There’s no reason that pyblosxom.cgi has to be named pyblosxom.cgi. Let’s try changing it blog. Now our example URLs look like this:
http://example.com/~joe/cgi-bin/blog
http://example.com/~joe/cgi-bin/blog/an_entry.html
http://example.com/~joe/cgi-bin/blog/category1/another_entry.html
That’s better looking in the example. In your specific circumstances, that may be all you need.
You might have to change the base_url property in your config.py file to match the new URL.
Note
The base_url value should NOT have a trailing slash.
If you’re running on Apache, you might have to tell Apache that this is a CGI script even if it doesn’t have a .cgi at the end of it. If you can use .htaccess files to override Apache settings, you might be able to do something like this:
# this allows execution of CGI scripts in this directory
Options ExecCGI
# if the user doesn't specify a file, then instead of doing the
# regular directory listing, we look at "blog" (which is our
# pyblosxom.cgi script renamed)
DirectoryIndex blog
# this tells Apache that even though "blog" doesn't end in .cgi,
# it is in fact a CGI script and should be treated as such
<Files blog>
ForceType application/cgi-script
SetHandler cgi-script
</Files>
You may need to stop and restart Apache for your Apache changes to take effect.
Apache has a module for URL rewriting which allows you to convert incoming URLs to other URLs that can be handled internally. You can do URL rewriting based on all sorts of things. See the Apache manual for more details.

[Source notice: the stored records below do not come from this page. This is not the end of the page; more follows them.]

Definition table_mark_outgoing_request (rt : RoutingTable) (id : Id) (now : Z) :=
  table_mark rt id None (fun n => mark_outgoing_request n now).
Definition table_mark_response (rt : RoutingTable) (id : Id) (now : Z) :=
  table_mark rt id (Some now) (fun n => mark_response n now).
Definition table_mark_error (rt : RoutingTable) (id : Id) :=
  table_mark rt id None mark_error.
Definition table_mark_last_query (rt : RoutingTable) (id : Id) (now : Z) :=
  table_mark rt id None (fun n => mark_last_query n now).

(** [data] are the random bytes. *)
Definition generate_random_id (data : Id) (start : Id) (bits : Z) : outcome Id :=
  let remaining_bits := (160 - bits) mod U8 in
  for_each (fun data bit => b ←! get_bit start bit; set_bit data bit b) data
    (seqZ 0 remaining_bits).

End table.
Arguments RoutingTableNode : clear implicits.
Arguments LeafBucket : clear implicits.
Arguments BucketTreeNodeData : clear implicits.
Arguments BucketTreeNode : clear implicits.
Arguments BucketTree : clear implicits.
Arguments InsertResult : clear implicits.
Arguments RoutingTable : clear implicits.
Strategy expand [get_leaf].

(** ** The shape of the tree *)
Section shape.
Context {Addr : Type}.
Implicit Types (n : BucketTreeNode Addr) (d : list (BucketTreeNode Addr)) (t : BucketTree Addr).
Implicit Types (x y : RoutingTableNode Addr).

In our case, we want all incoming URLs pointing to blog to get rewritten to cgi-bin/pyblosxom.cgi so they can be handled by Pyblosxom. Then all our URLs will look like this:
http://example.com/~joe/blog
http://example.com/~joe/blog/an_entry.html
http://example.com/~joe/blog/category1/another_entry.html
To do this, we create an .htaccess file (it has to be named exactly that) in our public_html directory (or wherever it is that /~joe/ points to). In that file we have the following code:
RewriteEngine on
RewriteRule ^blog?(.*)$ /~joe/cgi-bin/pyblosxom.cgi$1 [last]
The first line turns on the Apache mod_rewrite engine so that it will rewrite URLs.
The second line has four parts. The first part denotes the line as a RewriteRule. The second part states the regular expression that matches the part of the URL that we want to rewrite. The third part denotes what we’re rewriting the URL to. The fourth part states that after this rule is applied, no future rewrite rules should be applied.